A deviation to a higher incidence in primiparous women could not be fully explained. As the higher prevalence in multiparous women as seen in older previous studies [14,15], was supported by the theory that unlike pre-eclampsia, HELLP syndrome is more common with increasing parity and is more severe in older women 
The validity of these findings is affected due to the paucity of available information as patient’s demographic information were not reported fully in several publications alongside parity in over half of the cases in studies which were largely case reports or series due to the fairly uncommon incidence of a potentially fatal condition.
Another theory to explain the increased incidence of Liver rupture in primiparous women could be rising numbers of parturients particularly of an advancing maternal age [18-25]; a reflection of the times due to a desire to delay childbearing in favour of socioeconomic stability supported by readily available fertility treatment options.
This is more pertinent as advanced maternal age remains a significant singular risk factor for increased severity and morbidity associated with HELLP syndrome. Surprisingly the older mothers fared much better than their younger counterparts. This could be due to chance or positive bias reporting.
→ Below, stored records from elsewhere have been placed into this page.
(** The invariant of the double loop: identifiers are handed out in
    sequence, both lists run in step, the emitted positions increase in
    scan order and stay below a bound that moves with the scan, and every
    emitted cell is a clipped cell. *)
Record scan_inv (CELL : Q) (aoi_m : G) (bound : Z * Z -> Prop)
    (st : LoopState G) : Prop := mk_scan_inv {
  inv_ids_m : cell_id <$> features_metric st = seqZ 0 (next_cell_id st);
  inv_ids_w : cell_id <$> features_wgs84 st = seqZ 0 (next_cell_id st);
  inv_next : 0 <= next_cell_id st;
  inv_pos_w : pos <$> features_wgs84 st = pos <$> features_metric st;
  inv_sorted : StronglySorted scan_before (pos <$> features_metric st);
  inv_bound : Forall bound (pos <$> features_metric st);
  inv_clip : Forall (clipped_cell CELL aoi_m) (features_metric st);
}.

End Builder.

Section Emission.
Context {G : Type} `{Geometry G}.

(** The two guards of the inner loop, lines 99 to 103: a footprint goes on
    to be emitted when it intersects the AOI and its clip is not empty. *)
Definition passes_guards (CELL : Q) (aoi_m : G) (r c : Z) : bool :=
  let sq := footprint CELL (origin_x CELL aoi_m) (origin_y CELL aoi_m) r c in
  intersects aoi_m sq && negb (is_empty (intersection sq aoi_m)).

(** The clip of the footprint at a position. *)
Definition clip_at (CELL : Q) (aoi_m : G) (r c : Z) : G :=
  intersection (footprint CELL (origin_x CELL aoi_m) (origin_y CELL aoi_m) r c)
               aoi_m.

(** The positions the double loop visits. *)
Definition in_grid (CELL : Q) (aoi_m : G) (r c : Z) : Prop :=
  0 <= r < n_rows CELL aoi_m /\ 0 <= c < n_cols CELL aoi_m.

(** A feature of the metric list and the feature of the WGS84 list written
    with it, lines 105 to 117. *)
Definition written_together (utm : Z) (to_wgs : Transformer)
    (m w : Feature G) : Prop :=
  cell_id w = cell_id m /\ row w = row m /\ col w = col m /\
  area_m2 m = area (geometry m) /\ area_m2 w = area (geometry m) /\
  utm_crs m = Some (crs_to_string utm) /\ utm_crs w = None /\
  geometry w = transform to_wgs (geometry m).

(** The positions that pass the guards, in the order of the scan: what the
    double loop emits, written as a comprehension. *)
Definition row_positions (CELL : Q) (aoi_m : G) (r : Z) : list (Z * Z) :=
  flat_map (fun c => if passes_guards CELL aoi_m r c then [(r, c)] else [])
           (seqZ 0 (n_cols CELL aoi_m)).

Definition scan_positions (CELL : Q) (aoi_m : G) : list (Z * Z) :=
  flat_map (row_positions CELL aoi_m) (seqZ 0 (n_rows CELL aoi_m)).

End Emission.

End MakeGrid.

(** ** The anchoring in binary64

    Lines 82 to 85 of [make_Grid.py] and the corner of a footprint, line
    97, as Python computes them: on IEEE 754 binary64 floats, every
    operation rounded to the nearest float, ties to even.  The floats are
    the [spec_float] of the standard library at 53 bits of precision;
    integers are unbounded. *)

Module Float64.

Definition prec : Z := 53.
Definition emax : Z := 1024.

(** The float [m * 2^e], rounded. *)
Definition b64 (m e : Z) : spec_float := binary_normalize prec emax m e false.

(** [float(n)] of an integer, as an operand of mixed arithmetic: the
    nearest float, and [OverflowError] when the integer is too large. *)
Definition of_int (n : Z) : result spec_float :=
  match b64 n 0 with
  | S754_infinity _ => Raise OverflowError
  | x => Ok x
  end.

(** [a / b] *)
Definition truediv (a b : spec_float) : result spec_float :=
  match b with
  | S754_zero _ => Raise ZeroDivisionError
  | _ => Ok (SFdiv prec emax a b)
  end.

(** [math.floor(x)] and [math.ceil(x)]: an exact integer; a NaN raises
    [ValueError] and an infinity [OverflowError]. *)
Definition floor (x : spec_float) : result Z :=
  match x with
  | S754_zero _ => Ok 0
  | S754_infinity _ => Raise OverflowError
  | S754_nan => Raise ValueError
  | S754_finite s m e => Ok (Z.shiftl (cond_Zopp s (Zpos m)) e)
  end.

Definition ceil (x : spec_float) : result Z :=
  match x with
  | S754_zero _ => Ok 0
  | S754_infinity _ => Raise OverflowError
  | S754_nan => Raise ValueError
  | S754_finite s m e => Ok (- Z.shiftl (cond_Zopp (negb s) (Zpos m)) e)
  end.

(** [n * x] for an integer [n] and a float [x]. *)
Definition int_mul (n : Z) (x : spec_float) : result spec_float :=
  f ← of_int n; Ok (SFmul prec emax f x).

(** Lines 82 and 83: [math.floor(lo / CELL) * CELL]. *)
Definition grid_start (CELL lo : spec_float) : result spec_float :=
  q ← truediv lo CELL; k ← floor q; int_mul k CELL.

(** Lines 84 and 85: [int(math.ceil((hi - start) / CELL))]. *)
Definition grid_count (CELL start hi : spec_float) : result Z :=
  q ← truediv (SFsub prec emax hi start) CELL; ceil q.

(** Lines 95 and 97: [start + c * CELL], the lower corner of the footprint
    at index [c]; its upper corner, line 98, is that plus [CELL]. *)
Definition cell_lo (CELL start : spec_float) (c : Z) : result spec_float :=
  w ← int_mul c CELL; Ok (SFadd prec emax start w).

Definition cell_hi (CELL start : spec_float) (c : Z) : result spec_float :=
  lo ← cell_lo CELL start c; Ok (SFadd prec emax lo CELL).

End Float64.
Few patients required re-laparotomy for further bleeding highlighted by the sudden onset of hypotension and haemodynamic instability postoperatively. [26-28]. Management was seen to be varied and described in no certain order, therefore conferring no superiority to any one approach but seen more as a response to deteriorating maternal condition.
An overview of the 84 cases described maternal mortality in 7 patients with a total of 15 fetal losses including late miscarriages and IUD, 12 patients treated by hepatic artery embolization and liver transplantation in 9 patients.
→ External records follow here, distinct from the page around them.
(** X7: a run that is not resumed and passes the validation keeps the
    parsed options as they are, loads nothing, reads the clock once, prints
    the output directory and stops at the dataset line; it does nothing
    else.  The directory printed is [Path('results') / 'celeba' / path]:
    [path] under [results/celeba], or [path] itself when it is absolute,
    which it is exactly when the prefix starts with [/]. *)
Theorem fresh_run_trace `{PyFormat} (w : World) n a r l :
  cli_args w n = Ok a →
  a !! "resume" = Some r →
  truthy r = false →
  res (prelude w n) = Ok l →
  let out := if is_absolute (path l) then PathOf (path l)
             else PathDiv (PathDiv (PathOf "results") "celeba") (path l) in
  args l = a ∧ checkpoint l = None ∧
  (∀ prefix, a !! "prefix" = Some prefix →
             is_absolute (path l) = is_absolute (py_str prefix)) ∧
  main w n =
    MkOut (parser_trace ++ [EvParseArgs; EvNow; EvPrint (VPath out)]) n
      (Raise (NameError (if eq_str (mask l) "indep"
                         then "IndepMaskedCelebA"
                         else "BlockMaskedCelebA"))).
Proof.
  intros Ha Hr Hfalse Hl. pose proof (main_outcome w n) as Hm.
  rewrite Ha in Hm. destruct Hm as (r' & Hr' & Hm).
  assert (r' = r) as -> by congruence. cbv zeta in Hm.
  rewrite resume_block_run in Hm. unfold resume_outcome in Hm.
  rewrite Hr, Hfalse in Hm. cbn [res events] in Hm.
  destruct Hm as (Hk & m & op & oph & bl0 & v & iv & pt & _ & _ & _ & _ & _ &
    _ & _ & _ & Hm).
  destruct (truthy iv && is_none pt).
  { exfalso. apply (f_equal res) in Hm. cbn [res] in Hm.
    apply main_Raise_inv in Hm; [congruence | discriminate]. }
  cbv zeta in Hm.
  destruct (res (validated_outcome w a None None m op oph bl0 v r n))
    as [l'|e] eqn:Hvo.
  2: { exfalso. apply (f_equal res) in Hm. cbn [res] in Hm.
       apply main_Raise_inv in Hm; [congruence |].
       intros name. apply validation_error_not_NameError.
       eapply validated_outcome_ends; eassumption. }
  destruct Hm as [Hp Hm].
  assert (l' = l) as -> by (rewrite Hp in Hl; cbn [res] in Hl; congruence).
  destruct (validated_outcome_Ok w a None None m op oph bl0 v r n l Hvo)
    as (Hargs & Hck & Hmask & _ & Hevs).
  rewrite Hfalse in Hevs. cbv zeta.
  split; [exact Hargs |]. split; [exact Hck |]. split.
  - intros prefix Hprefix.
    destruct (prelude_Ok w n l Hl)
      as (od0 & bl0' & n1 & n2 & n3 & n4 & _ & _ & _ & _ & _ & _ & _ & _ &
          Hpath & _).
    destruct (build_path_Ok w _ _ _ _ Hpath)
      as (prefix' & tau & maskgen & alpha & beta & gamma &
          Hprefix' & _ & _ & _ & _ & _ & Hname).
    rewrite Hargs in Hprefix'.
    assert (prefix' = prefix) as -> by congruence.
    rewrite Hname at 1. apply is_absolute_append.
  - rewrite Hm, Hevs, Hmask. reflexivity.
Qed.

(** X8: a resumed run that passes the validation writes where it was
    resumed from: [output_dir] is the directory given to [--resume], which
    the checkpoint cannot change, the line [Resume: ...] is all it prints,
    and the run name, though computed (the clock is read), names no
    directory. *)
Theorem resumed_run_trace `{PyFormat} (w : World) n a r l :
  cli_args w n = Ok a →
  a !! "resume" = Some r →
  truthy r = true →
  res (prelude w n) = Ok l →
  ∃ dir,
    as_path r = Some dir ∧ output_dir l = Some dir ∧
    args l !! "resume" = Some r ∧
    main w n =
      MkOut (parser_trace ++
               [EvParseArgs; EvPrint (VStr ("Resume: " +:+ py_str r));
                EvTorchLoad (checkpoint_file dir); EvNow]) n
        (Raise (NameError (if eq_str (mask l) "indep"
                           then "IndepMaskedCelebA"
                           else "BlockMaskedCelebA"))).
Proof.
  intros Ha Hr Htrue Hl. pose proof (main_outcome w n) as Hm.
  rewrite Ha in Hm. destruct Hm as (r' & Hr' & Hm).
  assert (r' = r) as -> by congruence. cbv zeta in Hm.
  rewrite resume_block_run in Hm. unfold resume_outcome in Hm.
  rewrite Hr, Htrue in Hm.
  assert (∀ evs e, main w n = MkOut evs n (Raise e) →
                   (∀ name, e ≠ NameError name) → False) as Hstop.
  { intros evs e He Hne. apply (f_equal res) in He. cbn [res] in He.
    apply main_Raise_inv in He; [congruence | exact Hne]. }
  destruct (as_path r) as [dir|].
  2: { destruct Hm as [Hm _]. destruct (Hstop _ _ Hm). discriminate. }
  destruct (files w (checkpoint_file dir)) as [ck|].
  2: { destruct Hm as [Hm _]. destruct (Hstop _ _ Hm). discriminate. }
  destruct (ckpt_args ck) as [saved|].
  2: { destruct Hm as [Hm _]. destruct (Hstop _ _ Hm). discriminate. }
  cbn [res events] in Hm.
  destruct Hm as (Hk & m & op & oph & bl0 & v & iv & pt & _ & _ & _ & _ & _ &
    _ & _ & Hres & Hm).
  destruct (truthy iv && is_none pt).
  { destruct (Hstop _ _ Hm). discriminate. }
  cbv zeta in Hm.
  destruct (res (validated_outcome w (apply_saved_args saved a) (Some ck)
                   (Some dir) m op oph bl0 v r n)) as [l'|e] eqn:Hvo.
  2: { destruct (Hstop _ _ Hm). intros name.
       apply validation_error_not_NameError.
       eapply validated_outcome_ends; eassumption. }
  destruct Hm as [Hp Hm]. rewrite Hp in Hl. cbn [res] in Hl.
  injection Hl as ->.
  destruct (validated_outcome_Ok _ _ _ _ _ _ _ _ _ _ _ _ Hvo)
    as (Hargs & Hck & Hmask & Hod & Hevs).
  rewrite Htrue in Hod, Hevs.
  exists dir. split; [reflexivity |]. split; [exact Hod |].
  split; [rewrite Hargs; exact Hres |].
  rewrite Hm, Hevs, Hmask, <- app_assoc. reflexivity.
Qed.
Our case aligned closely to some of the findings of the review. But more research is needed to identify causal links and help formulate a treatment algorithm.
A large series of patients with Liver capsule rupture in pregnancy with different management approaches and outcomes has been presented vis-à-vis our experience. Recent MBRRACE-UK report, a national audit tool, shows that maternal death secondary to PET complications (2%) continues to be low which reflects proper identification and management of patients with PET. However, as there is a close association between HELLP and liver rupture, a vigilant approach and high index of suspicion is required to recognize cases of atypical presentation of PET patients with veiled liver complications in a timely fashion.
As interventional radiology offers a minimally invasive, safe and approachable alternative to conventional surgical techniques in securing haemostasis and reducing the morbidity associated with further laparotomies and mortality; an increased use of this intervention in management of the relatively stable patient should be considered in carefully selected cases whilst an optimum treatment protocol is created pending further research.